17345.fb2 Кёнигсберг - читать онлайн бесплатно полную версию книги . Страница 5

Кёнигсберг - читать онлайн бесплатно полную версию книги . Страница 5

- На самом деле он вырос в библиотеке, - сказал я. - И первой его женщиной была библиотекарша, пожилая девушка в шерстяных носках и вязаных перчатках, из обрезков которых высовывались пальцы с обкусанными ногтями. Она жила в том же доме, где и библиотека, и единственным существом, о котором она заботилась, был огромный черный кот кавалерийской стати. Похоже, она его побаивалась. И чтобы избавить ее от этого страха, Костян как-то пришел к ней в гости с бутылкой красного крепленого и коробочкой пилюль для страдавшего какими-то там глистами котяры. Хозяйка держала кота, а Костян засовывал ему под хвост пилюлю с ниточкой... Да я правду говорю! Наконец он поджег ниточку - и ровно через четыре секунды (мы с ним рассчитывали время по хронометру) котяру разнесло на мелкие кусочки, которые безутешная хозяйка при помощи безутешного друга отскребали от стен до самого утра и так устали, что утром им ничего не оставалось, как соединиться, подобно другим миллионам мужчин и женщин, и это у них так здорово получилось, что через неделю библиотекарша надела белоснежный костюм, умопомрачительную шляпу кремового цвета с широкими полями, украшенными живыми вишенками, туфли на недосягаемых каблуках, купила билет и отбыла в неизвестном направлении - то есть в новую жизнь. А Костян поступил вскоре в университет...

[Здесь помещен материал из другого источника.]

(* ===== verification/Journal.v ===== *)
(** * The optimistic journal (crates/lunarbase-client/src/indexer/engine/correction.rs,
    engine/correction/identity.rs; [QuoteReducer::retained_bytes] of state/reducer.rs)

    Before-images of eventful blocks and the identities of every observed block,
    both bounded, from which a correction restores the state at its common
    ancestor. [Arc::make_mut] is value semantics. *)

From S2P Require Import Prelude Arithmetic Slot0 State Model Reducer IndexerTypes.

Definition MAX_OPTIMISTIC_HISTORY_BLOCKS : Z := 128.
Definition MAX_OPTIMISTIC_HISTORY_BYTES : Z := 64 * 1024 * 1024.

(** Sizes the compiler gives the types, and the capacities the allocator gave the
    hash maps, which the contents do not determine. *)
Class ReducerLayout := {
  lanes_capacity : QuoteReducer -> Z;
  partner_fees_capacity : VerifiedRouterSnapshot -> Z;
  size_of_lane_entry : Z;
  size_of_partner_entry : Z;
  size_of_VerifiedRouterSnapshot : Z;
  size_of_QuoteReducer : Z;
  size_of_QuoteState : Z;
  reducer_sizes_nonneg :
    (forall r, 0 <= lanes_capacity r) /\ (forall v, 0 <= partner_fees_capacity v)
    /\ 0 <= size_of_lane_entry /\ 0 <= size_of_partner_entry
    /\ 0 <= size_of_VerifiedRouterSnapshot /\ 0 <= size_of_QuoteReducer
    /\ 0 <= size_of_QuoteState
}.

Definition reducer_retained_bytes `{ReducerLayout} (self : QuoteReducer) : Z :=
  let lanes := usize_mul (lanes_capacity self) (usize_add size_of_lane_entry 16) in
  let router := match red_verified_router self with
                | None => 0
                | Some router =>
                    usize_add size_of_VerifiedRouterSnapshot
                      (usize_mul (partner_fees_capacity router) (usize_add size_of_partner_entry 16))
                end in
  usize_add (usize_add (usize_add size_of_QuoteReducer size_of_QuoteState) lanes) router.

Record OptimisticBlock := {
  ob_cursor : ChainCursor;
  ob_before : QuoteReducer;
  ob_retained_bytes : Z
}.

Record JournalState := {
  blocks : list OptimisticBlock;
  identities : list ChainCursor;
  retained_bytes : Z;
  rollback_floor : option ChainCursor;
  budget_evictions : Z;
  generation : Z
}.

Definition JournalState_default : JournalState :=
  {| blocks := []; identities := []; retained_bytes := 0; rollback_floor := None;
     budget_evictions := 0; generation := 0 |}.

(** Field updates. *)
Definition set_blocks (bs : list OptimisticBlock) (bytes : Z) (s : JournalState) : JournalState :=
  {| blocks := bs; identities := identities s; retained_bytes := bytes;
     rollback_floor := rollback_floor s; budget_evictions := budget_evictions s;
     generation := generation s |}.
Definition set_identities (ids : list ChainCursor) (s : JournalState) : JournalState :=
  {| blocks := blocks s; identities := ids; retained_bytes := retained_bytes s;
     rollback_floor := rollback_floor s; budget_evictions := budget_evictions s;
     generation := generation s |}.
Definition set_rollback_floor (c : ChainCursor) (s : JournalState) : JournalState :=
  {| blocks := blocks s; identities := identities s; retained_bytes := retained_bytes s;
     rollback_floor := Some c; budget_evictions := budget_evictions s;
     generation := generation s |}.
Definition count_eviction (s : JournalState) : JournalState :=
  {| blocks := blocks s; identities := identities s; retained_bytes := retained_bytes s;
     rollback_floor := rollback_floor s;
     budget_evictions := uint_saturating_add 64 (budget_evictions s) 1;
     generation := generation s |}.
Definition next_generation (s : JournalState) : JournalState :=
  {| blocks := blocks s; identities := identities s; retained_bytes := retained_bytes s;
     rollback_floor := rollback_floor s; budget_evictions := budget_evictions s;
     generation := uint_saturating_add 64 (generation s) 1 |}.

Definition reset (floor : ChainCursor) (s : JournalState) : JournalState :=
  {| blocks := []; identities := []; retained_bytes := 0; rollback_floor := Some floor;
     budget_evictions := budget_evictions s;
     generation := uint_saturating_add 64 (generation s) 1 |}.

Definition needs_capture (s : JournalState) (cursor : ChainCursor) : bool :=
  negb (is_some_and (last (blocks s)) (fun block =>
    (chain_id (ob_cursor block) =? chain_id cursor)
    && (block_number (ob_cursor block) =? block_number cursor)
    && (execution_block_number (ob_cursor block) =? execution_block_number cursor)
    && bool_decide (block_hash (ob_cursor block) = block_hash cursor))).

Definition drop_front (budget_eviction : bool) (s : JournalState) : JournalState :=
  match blocks s with
  | [] => s
  | block :: rest =>
      let s := set_blocks rest (usize_sub (retained_bytes s) (ob_retained_bytes block)) s in
      let s := set_rollback_floor (ob_cursor block) s in
      if budget_eviction then count_eviction s else s
  end.

(** [while len > MAX || bytes > MAX { drop_front(true) }]; [None] is out of fuel. *)
Definition over_limits (s : JournalState) : bool :=
  (MAX_OPTIMISTIC_HISTORY_BLOCKS <? Z.of_nat (length (blocks s)))
  || (MAX_OPTIMISTIC_HISTORY_BYTES <? retained_bytes s).

Fixpoint enforce_loop (fuel : nat) (s : JournalState) : option JournalState :=
  match fuel with
  | O => None
  | S fuel => if over_limits s then enforce_loop fuel (drop_front true s) else Some s
  end.

Definition enforce_limits (s : JournalState) : JournalState :=
  default s (enforce_loop (S (length (blocks s))) s).

Definition push_block `{ReducerLayout} (cursor : ChainCursor) (reducer : QuoteReducer)
    (s : JournalState) : JournalState :=
  let bytes := reducer_retained_bytes reducer in
  let s := next_generation s in
  let block := {| ob_cursor := cursor; ob_before := reducer; ob_retained_bytes := bytes |} in
  set_blocks (blocks s ++ [block]) (usize_add (retained_bytes s) bytes) s.

Definition capture_before `{ReducerLayout} (cursor : ChainCursor) (reducer : QuoteReducer)
    (s : JournalState) : bool * JournalState :=
  if negb (needs_capture s cursor) then (false, s)
  else (true, enforce_limits (push_block cursor reducer s)).

(** [while front.block_number <= number { drop_front(budget_eviction) }], with
    whether anything was dropped; the list is the loop's view of [blocks]. *)
Fixpoint drop_covered (bs : list OptimisticBlock) (number : Z) (budget_eviction : bool)
    (s : JournalState) : JournalState * bool :=
  match bs with
  | block :: rest =>
      if block_number (ob_cursor block) <=? number
      then ((drop_covered rest number budget_eviction (drop_front budget_eviction s)).1, true)
      else (s, false)
  | [] => (s, false)
  end.

Fixpoint drop_while {A} (f : A -> bool) (l : list A) : list A :=
  match l with
  | x :: rest => if f x then drop_while f rest else l
  | [] => []
  end.

Definition advance_floor (floor : ChainCursor) (s : JournalState) : JournalState :=
  let s := next_generation s in
  let s := (drop_covered (blocks s) (block_number floor) false s).1 in
  let s := set_identities
             (drop_while (fun cursor => block_number cursor <=? block_number floor) (identities s)) s in
  set_rollback_floor floor s.

Definition correction_gap (reason : string) : IndexerError.t := IndexerError.Gap reason.

Definition validate_rollback_floor (floor : option ChainCursor) (ancestor : BlockRef)
    : result IndexerError.t unit :=
  match floor with
  | None => Ok tt
  | Some floor =>
      let anc := br_cursor ancestor in
      if negb (chain_id anc =? chain_id floor)
         || (block_number anc <? block_number floor)
         || ((block_number anc =? block_number floor)
             && (negb (execution_block_number floor =? execution_block_number anc)
                 || negb (bool_decide (block_hash floor = block_hash anc))))
      then Err (correction_gap "correction ancestor is older than retained optimistic history")
      else Ok tt
  end.

(** Another chain, another execution block, no hash, or another hash. *)
Definition identity_differs (retained expected : ChainCursor) : bool :=
  negb (chain_id retained =? chain_id expected)
  || negb (execution_block_number retained =? execution_block_number expected)
  || negb (is_some (block_hash retained))
  || negb (bool_decide (block_hash retained = block_hash expected)).

Fixpoint check_retained (retained : list ChainCursor) (ancestor : BlockRef)
    (old_branch : list BlockRef) : result IndexerError.t unit :=
  match retained with
  | [] => Ok tt
  | retained :: rest =>
      let offset :=
        distance ← uint_checked_sub (block_number retained) (block_number (br_cursor ancestor));
        uint_checked_sub distance 1 in
      match offset ≫= (fun offset => old_branch !! Z.to_nat offset) with
      | None => Err (correction_gap "retained identity extends beyond the abandoned branch")
      | Some expected =>
          if identity_differs retained (br_cursor expected)
          then Err (correction_gap "retained identity does not match the abandoned branch")
          else check_retained rest ancestor old_branch
      end
  end.

Definition validate_retained_branch (s : JournalState) (ancestor : BlockRef)
    (old_branch : list BlockRef) : result IndexerError.t unit :=
  check_retained
    (base.filter (fun cursor => block_number (br_cursor ancestor) < block_number cursor) (identities s))
    ancestor old_branch.

(** The loop over affected blocks; [first] is the earliest before-image met. *)
Fixpoint check_affected (affected : list OptimisticBlock) (ancestor : BlockRef)
    (old_branch : list BlockRef) (first : option QuoteReducer)
    : result IndexerError.t (option QuoteReducer) :=
  match affected with
  | [] => Ok first
  | block :: rest =>
      let branch_offset :=
        uint_saturating_sub
          (uint_saturating_sub (block_number (ob_cursor block)) (block_number (br_cursor ancestor)))
          1 in
      match old_branch !! Z.to_nat branch_offset with
      | None => Err (correction_gap "journal extends beyond the abandoned branch")
      | Some expected =>
          if identity_differs (ob_cursor block) (br_cursor expected)
          then Err (correction_gap "journal block identity does not match the abandoned branch")
          else
            let first := match first with
                         | Some reducer => Some reducer
                         | None => Some (ob_before block)
                         end in
            check_affected rest ancestor old_branch first
      end
  end.

Definition identity_at (s : JournalState) (number : Z) : option ChainCursor :=
  List.find (fun cursor => block_number cursor =? number) (identities s).

Definition restore_point (s : JournalState) (ancestor : BlockRef) (old_branch : list BlockRef)
    : result IndexerError.t (option QuoteReducer) :=
  _ ← validate_rollback_floor (rollback_floor s) ancestor;
  let retained := identity_at s (block_number (br_cursor ancestor)) in
  if match rollback_floor s with
     | None => true
     | Some floor => block_number floor <? block_number (br_cursor ancestor)
     end && negb (is_some retained)
  then Err (correction_gap "correction ancestor identity is not retained")
  else if is_some_and retained (fun retained => identity_differs retained (br_cursor ancestor))
  then Err (correction_gap "correction ancestor identity disagrees with retained optimistic history")
  else
    _ ← validate_retained_branch s ancestor old_branch;
    check_affected
      (base.filter (fun block => block_number (br_cursor ancestor) < block_number (ob_cursor block))
         (blocks s))
      ancestor old_branch None.

(** [while back.block_number > number { pop_back }], on the reversed list. *)
Fixpoint pop_blocks (reversed : list OptimisticBlock) (number bytes : Z) (changed : bool)
    : list OptimisticBlock * Z * bool :=
  match reversed with
  | block :: rest =>
      if number <? block_number (ob_cursor block)
      then pop_blocks rest number (usize_sub bytes (ob_retained_bytes block)) true
      else (reversed, bytes, changed)
  | [] => ([], bytes, changed)
  end.

Definition rewind_after (ancestor : BlockRef) (s : JournalState) : JournalState :=
  let number := block_number (br_cursor ancestor) in
  let '(reversed, bytes, changed) := pop_blocks (rev (blocks s)) number (retained_bytes s) false in
  let s := set_blocks (rev reversed) bytes s in
  let s := if changed then next_generation s else s in
  set_identities
    (rev (drop_while (fun cursor => number <? block_number cursor) (rev (identities s)))) s.

Definition usage (s : JournalState) : Z * Z * Z * Z :=
  (Z.of_nat (length (blocks s)), retained_bytes s, budget_evictions s, generation s).

(** ** identity.rs *)

Definition validate_event_identity (s : JournalState) (cursor : ChainCursor)
    : result IndexerError.t unit :=
  match identity_at s (block_number cursor) with
  | None =>
      if is_some_and (rollback_floor s) (fun floor => block_number cursor <=? block_number floor)
      then Err (correction_gap "event identity is older than retained optimistic history")
      else Ok tt
  | Some retained =>
      let compatible_hash :=
        bool_decide (block_hash retained = block_hash cursor)
        || (negb (is_some (block_hash retained)) && is_some (block_hash cursor)) in
      if negb (chain_id retained =? chain_id cursor)
         || negb (execution_block_number retained =? execution_block_number cursor)
         || negb compatible_hash
      then Err (correction_gap "event identity disagrees with retained optimistic history")
      else Ok tt
  end.

(** One turn of the eviction loop of [insert_identity]. *)
Definition evict_identity (evicted : ChainCursor) (s : JournalState) : JournalState :=
  let '(s, pruned) := drop_covered (blocks s) (block_number evicted) true s in
  let s := set_rollback_floor evicted s in
  if pruned then next_generation s else s.

(** [while identities.len() > MAX { pop_front ... }] *)
Fixpoint evict_identities (ids : list ChainCursor) (s : JournalState) : JournalState :=
  match ids with
  | [] => set_identities [] s
  | evicted :: rest =>
      if MAX_OPTIMISTIC_HISTORY_BLOCKS <? Z.of_nat (length ids)
      then evict_identities rest (evict_identity evicted s)
      else set_identities ids s
  end.

Definition insert_identity (cursor : ChainCursor) (s : JournalState) : JournalState :=
  let index := match list_find (fun retained => block_number cursor < block_number retained)
                       (identities s) with
               | Some (index, _) => index
               | None => length (identities s)
               end in
  evict_identities (take index (identities s) ++ cursor :: drop index (identities s)) s.

Definition record_identity (cursor : ChainCursor) (replace : bool) (s : JournalState)
    : JournalState :=
  if is_some_and (rollback_floor s) (fun floor => block_number cursor <=? block_number floor) then s
  else
    match list_find (fun retained => block_number retained = block_number cursor) (identities s) with
    | Some (index, retained) =>
        if negb replace && (chain_id retained =? chain_id cursor)
           && (execution_block_number retained =? execution_block_number cursor)
           && bool_decide (block_hash retained = block_hash cursor)
        then s
        else set_identities (<[ index := cursor ]> (identities s)) s
    | None => insert_identity cursor s
    end.

Definition record_event_identity (cursor : ChainCursor) (s : JournalState) : JournalState :=
  record_identity cursor false s.
Definition record_head_identity (cursor : ChainCursor) (s : JournalState) : JournalState :=
  record_identity cursor true s.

Конь посмотрел на меня с подозрением.

- Ты приготовил эту историю к новогоднему столу у Урусовых?

Я приложил руку к груди и фальшивым голосом честно ответил:

- Нет. Клянусь сердцами всех моих подружек.

- Допустим, - сказал он. - Я не придаю этому никакого значения. Как говаривал старина Киплинг, женщина - это всего-навсего женщина, а сигара это все-таки дым. - Он выпустил дым колечками. - Сейчас мы пойдем гулять и купим у Ари эту чертову Джоконду за полтинник. Я просто сгораю от нетерпения сделать эту глупость. А?

- Я плачбу, - предложил я. - Или уже плбачу?

- Не надо, Борис. Не играй ударениями. Русский язык мягок, как пластилин, но коварен, как первый лед. Провалишься.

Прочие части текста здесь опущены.